Data =
=======

Definition wt_manifest_validate_domain_coverage (manifest : wt_system_manifest) : Z :=
  first_error (λ d,
    if negb (d_class d =? WT_DOMAIN_CLASS_SECURE_PARTITION) then WT_MANIFEST_VALID else
    reject negb (existsb (λ p, pm_domain_id p =? d_id d) (items (sm_partitions manifest)))
      with WT_MANIFEST_ERROR_PARTITION_ID;;
    WT_MANIFEST_VALID) (items (sm_domains manifest)).

(** All services, partition by partition: the pairs [(i, service_i)] of the
    source in the order of its loops, so that "every [(j, service_j)] with
    [j < i], or [j = i] and [service_j < service_i]" is the prefix. *)
Definition all_services (manifest : wt_system_manifest) : list wt_service_descriptor :=
  concat (map (λ p, items (pm_services p)) (items (sm_partitions manifest))).

Definition wt_manifest_validate_service_uniqueness (manifest : wt_system_manifest) : Z :=
  scan_error (λ before first, first_error (λ second,
    reject (sd_sid first =? sd_sid second) ||
           wt_manifest_string_equal (deref (sd_name first)) (deref (sd_name second))
      with WT_MANIFEST_ERROR_SERVICE_ID;;
    reject negb (sd_stateless_handle_index first =? 0) &&
           (sd_stateless_handle_index first =? sd_stateless_handle_index second)
      with WT_MANIFEST_ERROR_STATELESS_HANDLE;;
    WT_MANIFEST_VALID) before) [] (all_services manifest).

Definition wt_manifest_validate_symbol_uniqueness (manifest : wt_system_manifest) : Z :=
  let partitions := items (sm_partitions manifest) in
  scan_error (λ before p,
    let pname := deref (pm_name p) in
    ensure first_error (λ other,
      reject wt_manifest_partition_symbol_collision pname other with WT_MANIFEST_ERROR_SYMBOL;;
      reject existsb (λ s, wt_manifest_service_symbol_collision pname other s ||
                           wt_manifest_service_model_symbol_collision p other s) (items (pm_services other))
        with WT_MANIFEST_ERROR_SYMBOL;;
      reject existsb (λ i, wt_manifest_string_equal pname (deref (mi_signal_name i))) (items (pm_interrupts other))
        with WT_MANIFEST_ERROR_SYMBOL;;
      WT_MANIFEST_VALID) partitions;;
    scan_error (λ before_interrupts interrupt,
      let name := deref (mi_signal_name interrupt) in
      ensure first_error (λ other,
        reject wt_manifest_partition_symbol_collision name other with WT_MANIFEST_ERROR_SYMBOL;;
        reject existsb (wt_manifest_service_symbol_collision name other) (items (pm_services other))
          with WT_MANIFEST_ERROR_SYMBOL;;
        WT_MANIFEST_VALID) partitions;;
      reject existsb (λ i, wt_manifest_string_equal name (deref (mi_signal_name i)))
               (concat (map (λ q, items (pm_interrupts q)) before) ++ before_interrupts)
        with WT_MANIFEST_ERROR_SYMBOL;;
      WT_MANIFEST_VALID) [] (items (pm_interrupts p))) [] partitions.

(** *** The dependency graph

    [edges[i][j] = 1U] is [(i, j) ∈ edges], [removed[i] = 1U] is
    [i ∈ removed]. *)

Record dep_state := {
  dep_edges : gset (nat * nat);
  dep_removed : gset nat;
  dep_removed_count : nat;
  dep_progress : bool;
}.

(** The loops that resolve every dependency to the partition providing it. *)
Fixpoint add_dependencies (manifest : wt_system_manifest) (i : nat) (deps : list Z)
    (edges : gset (nat * nat)) : option (gset (nat * nat)) :=
  match deps with
  | [] => Some edges
  | sid :: rest =>
    match wt_manifest_find_service manifest sid with
    | None => None
    | Some target =>
      if (target =? i)%nat then None
      else add_dependencies manifest i rest ({[(i, target)]} ∪ edges)
    end
  end.

Fixpoint dependency_edges (manifest : wt_system_manifest) (i : nat)
    (partitions : list wt_partition_manifest) (edges : gset (nat * nat)) : option (gset (nat * nat)) :=
  match partitions with
  | [] => Some edges
  | p :: rest =>
    match add_dependencies manifest i (items (pm_dependencies p)) edges with
    | None => None
    | Some edges' => dependency_edges manifest (S i) rest edges'
    end
  end.

(** One iteration of the inner [for] over the [n] partitions. *)
Definition dep_visit (n : nat) (st : dep_state) (i : nat) : dep_state :=
  if bool_decide (i ∈ dep_removed st) then st
  else if existsb (λ j, bool_decide (j ∉ dep_removed st) && bool_decide ((i, j) ∈ dep_edges st)) (seq 0 n)
  then st
  else {| dep_edges := filter (λ e, e.2 ≠ i ∨ (n ≤ e.1)%nat) (dep_edges st);
          dep_removed := {[i]} ∪ dep_removed st;
          dep_removed_count := S (dep_removed_count st);
          dep_progress := true |}.

Definition dep_pass (n : nat) (st : dep_state) : dep_state :=
  foldl (dep_visit n)
    {| dep_edges := dep_edges st; dep_removed := dep_removed st;
       dep_removed_count := dep_removed_count st; dep_progress := false |} (seq 0 n).

(** [do ... while (progress != 0)], with [None] when [fuel] passes do not
    suffice; [wt_manifest_validate_total] shows that they do. *)
Fixpoint dep_loop (fuel n : nat) (st : dep_state) : option dep_state :=
  match fuel with
  | O => None
  | S fuel' => let st' := dep_pass n st in
               if dep_progress st' then dep_loop fuel' n st' else Some st'
  end.

Definition wt_manifest_validate_dependencies (manifest : wt_system_manifest) : option Z :=
  let n := count (sm_partitions manifest) in
  match dependency_edges manifest 0 (items (sm_partitions manifest)) ∅ with
  | None => Some WT_MANIFEST_ERROR_DEPENDENCY
  | Some edges =>
    st ← dep_loop (S n) n {| dep_edges := edges; dep_removed := ∅;
                             dep_removed_count := 0; dep_progress := false |};
    Some (if negb (dep_removed_count st =? n)%nat then WT_MANIFEST_ERROR_DEPENDENCY_CYCLE
          else WT_MANIFEST_VALID)
  end.
Definition state_is (c : wt_ipc_connection) (s : wt_ipc_connection_state) : bool :=
  bool_decide (ic_state c = s).

(** The [switch]: the connection after the event, or [None] for
    [WT_IPC_ERROR_STATE]. *)
Definition connection_event (c : wt_ipc_connection) (event : wt_ipc_connection_event) : option wt_ipc_connection :=
  match event with
  | WT_IPC_EVENT_CONNECT_ACCEPT =>
    if ic_stateless c || negb (state_is c WT_IPC_CONNECTION_PENDING_CONNECT) then None
    else Some (c <| ic_state := WT_IPC_CONNECTION_CONNECTING |>)
  | WT_IPC_EVENT_CONNECT_COMPLETE =>
    if ic_stateless c || negb (state_is c WT_IPC_CONNECTION_CONNECTING) then None
    else Some (c <| ic_state := WT_IPC_CONNECTION_IDLE |>)
  | WT_IPC_EVENT_REQUEST =>
    if negb (state_is c WT_IPC_CONNECTION_IDLE) then None
    else Some (c <| ic_state := WT_IPC_CONNECTION_PENDING_REQUEST |>)
  | WT_IPC_EVENT_REQUEST_ACTIVE =>
    if negb (state_is c WT_IPC_CONNECTION_PENDING_REQUEST) then None
    else Some (c <| ic_state := WT_IPC_CONNECTION_ACTIVE |>)
  | WT_IPC_EVENT_REPLY =>
    if negb (state_is c WT_IPC_CONNECTION_ACTIVE) then None
    else Some (c <| ic_state := WT_IPC_CONNECTION_IDLE |>)
  | WT_IPC_EVENT_CLOSE =>
    if ic_stateless c || negb (state_is c WT_IPC_CONNECTION_IDLE) then None
    else Some (c <| ic_state := WT_IPC_CONNECTION_DISCONNECTING |>)
  | WT_IPC_EVENT_CLOSE_COMPLETE =>
    if negb (state_is c WT_IPC_CONNECTION_DISCONNECTING) then None else Some connection_zero
  | WT_IPC_EVENT_FAIL =>
    if state_is c WT_IPC_CONNECTION_FREE || state_is c WT_IPC_CONNECTION_TERMINAL then None
    else Some (c <| ic_state := WT_IPC_CONNECTION_ERROR |>)
  | WT_IPC_EVENT_ABORT =>
    if state_is c WT_IPC_CONNECTION_FREE || state_is c WT_IPC_CONNECTION_TERMINAL then None
    else Some (c <| ic_state := WT_IPC_CONNECTION_TERMINAL |>)
  end.

Definition wt_ipc_connection_transition (c : wt_ipc_connection) (caller_id : Z) (handle : wt_ipc_handle)
    (event : wt_ipc_connection_event) : Z * wt_ipc_connection :=
  if caller_id =? 0 then (WT_IPC_ERROR_ARGUMENT, c)
  else if negb (caller_id =? ic_owner_id c) then (WT_IPC_ERROR_OWNER, c)
  else if negb (wt_ipc_handle_matches (ic_handle c) handle =? WT_IPC_VALID) then (WT_IPC_ERROR_HANDLE, c)
  else match connection_event c event with
       | None => (WT_IPC_ERROR_STATE, c)
       | Some c' => (WT_IPC_VALID, c')
       end.

(** ** Vectors *)

Record wt_ipc_vector := { v_base : Z; v_length : Z }.

(** The result code and [*total_length] after the loop. *)
Fixpoint validate_vector_loop (vectors : list wt_ipc_vector) (total : Z) : Z * Z :=
  match vectors with
  | [] => (WT_IPC_VALID, total)
  | v :: rest =>
    if negb (v_length v =? 0) && (v_base v =? 0) then (WT_IPC_ERROR_VECTOR_ADDRESS, total)
    else if v_length v >? UINTPTR_MAX - v_base v then (WT_IPC_ERROR_VECTOR_OVERFLOW, total)
    else if v_length v >? SIZE_MAX - total then (WT_IPC_ERROR_VECTOR_OVERFLOW, total)
    else validate_vector_loop rest (total + v_length v)
  end.

Definition wt_ipc_validate_vector_list (vectors : carray wt_ipc_vector) (total : Z) : Z * Z :=
  if negb (count vectors =? 0)%nat && is_null vectors then (WT_IPC_ERROR_ARGUMENT, total)
  else validate_vector_loop (items vectors) total.

(** The result code and [*total_length], written on success only. *)
Definition wt_ipc_validate_vectors (inputs outputs : carray wt_ipc_vector) (total_limit : Z) : Z * option Z :=
  let input_count := Z.of_nat (count inputs) in
  let output_count := Z.of_nat (count outputs) in
  if (input_count >? WT_IPC_MAX_VECTORS) || (output_count >? WT_IPC_MAX_VECTORS) ||
     (input_count >? WT_IPC_MAX_VECTORS - output_count) then (WT_IPC_ERROR_VECTOR_COUNT, None)
  else
    let '(result, total) := wt_ipc_validate_vector_list inputs 0 in
    if negb (result =? WT_IPC_VALID) then (result, None) else
    let '(result, total) := wt_ipc_validate_vector_list outputs total in
    if negb (result =? WT_IPC_VALID) then (result, None) else
    if negb (total_limit =? 0) && (total >? total_limit) then (WT_IPC_ERROR_VECTOR_LIMIT, None)
    else (WT_IPC_VALID, Some total).

(** ** The connection state machine *)

(** The FF-M connection life cycle as a relation; [stateless] connections
    are never connected or closed. *)
Inductive legal (stateless : bool) :
    wt_ipc_connection_state → wt_ipc_connection_event → wt_ipc_connection_state → Prop :=
| legal_accept : stateless = false →
    legal stateless WT_IPC_CONNECTION_PENDING_CONNECT WT_IPC_EVENT_CONNECT_ACCEPT WT_IPC_CONNECTION_CONNECTING
| legal_complete : stateless = false →
    legal stateless WT_IPC_CONNECTION_CONNECTING WT_IPC_EVENT_CONNECT_COMPLETE WT_IPC_CONNECTION_IDLE
| legal_request :
    legal stateless WT_IPC_CONNECTION_IDLE WT_IPC_EVENT_REQUEST WT_IPC_CONNECTION_PENDING_REQUEST
| legal_active :
    legal stateless WT_IPC_CONNECTION_PENDING_REQUEST WT_IPC_EVENT_REQUEST_ACTIVE WT_IPC_CONNECTION_ACTIVE
| legal_reply :
    legal stateless WT_IPC_CONNECTION_ACTIVE WT_IPC_EVENT_REPLY WT_IPC_CONNECTION_IDLE
| legal_close : stateless = false →
    legal stateless WT_IPC_CONNECTION_IDLE WT_IPC_EVENT_CLOSE WT_IPC_CONNECTION_DISCONNECTING
| legal_closed :
    legal stateless WT_IPC_CONNECTION_DISCONNECTING WT_IPC_EVENT_CLOSE_COMPLETE WT_IPC_CONNECTION_FREE
| legal_fail s : s ≠ WT_IPC_CONNECTION_FREE → s ≠ WT_IPC_CONNECTION_TERMINAL →
    legal stateless s WT_IPC_EVENT_FAIL WT_IPC_CONNECTION_ERROR
| legal_abort s : s ≠ WT_IPC_CONNECTION_FREE → s ≠ WT_IPC_CONNECTION_TERMINAL →
    legal stateless s WT_IPC_EVENT_ABORT WT_IPC_CONNECTION_TERMINAL.

#[export] Hint Constructors legal : wt.

Lemma connection_event_legal c e :
  match connection_event c e with
  | Some c' => legal (ic_stateless c) (ic_state c) e (ic_state c') ∧
      (c' = c <| ic_state := ic_state c' |> ∨ c' = connection_zero ∧ e = WT_IPC_EVENT_CLOSE_COMPLETE)
  | None => ∀ s', ¬ legal (ic_stateless c) (ic_state c) e s'
  end.
Proof.
  destruct c as [s h sid ver own st]. unfold connection_event, state_is; simpl.
  destruct e, s, st; simpl; try (split; [constructor; done|auto]); intros s' H; inversion H; congruence.
Qed.

Lemma handle_matches_valid expected presented :
  wt_ipc_handle_matches expected presented = WT_IPC_VALID ↔
  expected = presented ∧ handle_malformed expected = false.
Proof.
  unfold wt_ipc_handle_matches. destruct (handle_malformed expected) eqn:E1, (handle_malformed presented) eqn:E2;
    simpl; try (split; [done|intros []; congruence]).
  case_bool_decide; simpl; split; [done..|by intros []].
Qed.

(** Connection state machine. A transition is accepted exactly when the
    caller owns the connection, presents its well-formed handle and the event
    is legal in the current state; then the state moves along the relation and
    nothing else changes (a completed close clears the slot). Every refusal
    returns an error and leaves the connection as it was. *)
Theorem connection_transition_refines c caller h e :
  let '(ret, c') := wt_ipc_connection_transition c caller h e in
  (ret = WT_IPC_VALID ↔
     caller ≠ 0 ∧ caller = ic_owner_id c ∧ h = ic_handle c ∧ handle_malformed h = false ∧
     ∃ s', legal (ic_stateless c) (ic_state c) e s') ∧
  (ret = WT_IPC_VALID → legal (ic_stateless c) (ic_state c) e (ic_state c') ∧
     (c' = c <| ic_state := ic_state c' |> ∨ c' = connection_zero ∧ e = WT_IPC_EVENT_CLOSE_COMPLETE)) ∧
  (ret ≠ WT_IPC_VALID → c' = c).
Proof.
  unfold wt_ipc_connection_transition.
  destruct (Z.eqb_spec caller 0); [split; [|done]; split; [done|]; by intros (? & _)|].
  destruct (Z.eqb_spec caller (ic_owner_id c)); simpl; [|split; [|done]; split; [done|]; by intros (_ & ? & _)].
  destruct (Z.eqb_spec (wt_ipc_handle_matches (ic_handle c) h) WT_IPC_VALID) as [Hm|Hm]; simpl;
    rewrite handle_matches_valid in Hm.
  - destruct Hm as [<- Hw]. pose proof (connection_event_legal c e) as He.
    destruct (connection_event c e) as [c'|].
    + destruct He as [Hl Hc]. split_and!; [|done|done]. split; [eauto 10|done].
    + split_and!; [|done|done]. split; [done|]. intros (_ & _ & _ & _ & s' & Hs). by destruct (He s').
  - split; [|done]. split; [done|]. intros (_ & _ & -> & ? & _). by destruct Hm.
Qed.

(** ** Vector validation *)

Definition vector_typed (v : wt_ipc_vector) : Prop :=
  0 ≤ v_base v ≤ UINTPTR_MAX ∧ 0 ≤ v_length v ≤ SIZE_MAX.

(** The vector is non-null unless empty and does not wrap the address space. *)
Definition vector_ok (v : wt_ipc_vector) : Prop :=
  (v_length v ≠ 0 → v_base v ≠ 0) ∧ v_base v + v_length v ≤ UINTPTR_MAX.

Definition vector_sum (l : list wt_ipc_vector) : Z := foldr (λ v n, v_length v + n) 0 l.

Lemma vector_sum_app l1 l2 : vector_sum (l1 ++ l2) = vector_sum l1 + vector_sum l2.
Proof. induction l1 as [|v l1 IH]; simpl; [done|]. rewrite IH. lia. Qed.

Lemma vector_sum_nonneg l : Forall vector_typed l → 0 ≤ vector_sum l.
Proof. induction 1 as [|v l [_ Hl] _ IH]; simpl; lia. Qed.

Lemma validate_vector_loop_spec l total :
  Forall vector_typed l → 0 ≤ total →
  let '(ret, total') := validate_vector_loop l total in
  (ret = WT_IPC_VALID ↔ Forall vector_ok l ∧ (l = [] ∨ total + vector_sum l ≤ SIZE_MAX)) ∧
  (ret = WT_IPC_VALID → total' = total + vector_sum l).
Proof.
  intros Ht. revert total. induction Ht as [|v l [Hb Hl] Ht IH]; intros total H0; simpl.
  { split; [|lia]. split; auto. }
  pose proof (vector_sum_nonneg l Ht) as Hsum. rewrite !Z.gtb_ltb.
  destruct (negb _ && _) eqn:Ea.
  { bool_hyps. split; [|done]. split; [done|]. rewrite Forall_cons. intros [[[Hv _] _] _]. by destruct Hv. }
  destruct (Z.ltb_spec (UINTPTR_MAX - v_base v) (v_length v)).
  { split; [|done]. split; [done|]. rewrite Forall_cons. intros [[[_ Hv] _] _]. lia. }
  destruct (Z.ltb_spec (SIZE_MAX - total) (v_length v)).
  { split; [|done]. split; [done|]. intros [_ [|]]; [done|lia]. }
  specialize (IH (total + v_length v) ltac:(lia)).
  destruct (validate_vector_loop l (total + v_length v)) as [ret total'].
  destruct IH as [IH1 IH2]. split; [|intros Hr; rewrite (IH2 Hr); lia].
  rewrite IH1, Forall_cons. split.
  - intros [Hok Hs]. split_and!; [|done|destruct Hs as [->|]; right; simpl; lia].
    split; [|lia]. intros Hn Hz. apply Z.eqb_neq in Hn. apply Z.eqb_eq in Hz. by rewrite Hn, Hz in Ea.
  - intros [[_ Hok] [?|?]]; [done|split; [done|right; lia]].
Qed.
(* ===== verification/FfmCore.v ===== *)
(** * FF-M runtime core: handles, slots, queues, vectors and start-up
    ([src/ffm.c], lines 36-678)

    The static helpers the client and service operations share, then
    [wt_ffm_init] and the queries. Functions that take a [const] runtime are
    functions of the runtime, with [None] where the C code would dereference a
    null pointer or leave an array. *)

From Stdlib Require Import ZArith Lia.
From stdpp Require Import base list numbers option sets.
From S2P Require Import Prelude Buffers CState Manifest Ipc FfmTypes.

(** ** Generations and handles *)

Definition wt_ffm_next_generation (generation : Z) : Z :=
  let generation := u32 (generation + 1) .& WT_FFM_HANDLE_GEN_MASK in
  if generation =? 0 then 1 else generation.

Definition wt_ffm_make_handle (type : Z) (index : nat) (generation : Z) : Z :=
  let value := u32 ((generation .& WT_FFM_HANDLE_GEN_MASK) .<< WT_FFM_HANDLE_GEN_SHIFT) .|
               ((type .& WT_FFM_HANDLE_TYPE_MASK) .<< WT_FFM_HANDLE_TYPE_SHIFT) .|
               (Z.of_nat index + 1) in
  i32_of_u32 value.

(** The index and generation, or [WT_FFM_ERROR_HANDLE]. *)
Definition wt_ffm_decode_handle (handle type : Z) (limit : nat) : Z + nat * Z :=
  if handle <=? 0 then inl WT_FFM_ERROR_HANDLE else
  let value := u32 handle in
  let encoded_type := (value .>> WT_FFM_HANDLE_TYPE_SHIFT) .& WT_FFM_HANDLE_TYPE_MASK in
  let encoded_index := value .& WT_FFM_HANDLE_INDEX_MASK in
  if negb (encoded_type =? type) || (encoded_index =? 0) || (encoded_index >? Z.of_nat limit)
  then inl WT_FFM_ERROR_HANDLE else
  let generation := value .>> WT_FFM_HANDLE_GEN_SHIFT in
  if generation =? 0 then inl WT_FFM_ERROR_HANDLE
  else inr (Z.to_nat (encoded_index - 1), generation).

(** ** Searches *)

(** [for (i in l) if (test(i)) return i;] *)
Fixpoint search (l : list nat) (test : nat → option bool) : option (option nat) :=
  match l with
  | [] => Some None
  | i :: l' => b ← test i; if (b : bool) then Some (Some i) else search l' test
  end.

=======

Requirement = All lines above from the one holding "destruct (Z.ltb_spec (SIZE_MAX" to the one holding "rewrite IH1, Forall_cons. split.", inclusive, are to be copied exactly; no other line is wanted.

Result of this exercise =
  destruct (Z.ltb_spec (SIZE_MAX - total) (v_length v)).
  { split; [|done]. split; [done|]. intros [_ [|]]; [done|lia]. }
  specialize (IH (total + v_length v) ltac:(lia)).
  destruct (validate_vector_loop l (total + v_length v)) as [ret total'].
  destruct IH as [IH1 IH2]. split; [|intros Hr; rewrite (IH2 Hr); lia].
  rewrite IH1, Forall_cons. split.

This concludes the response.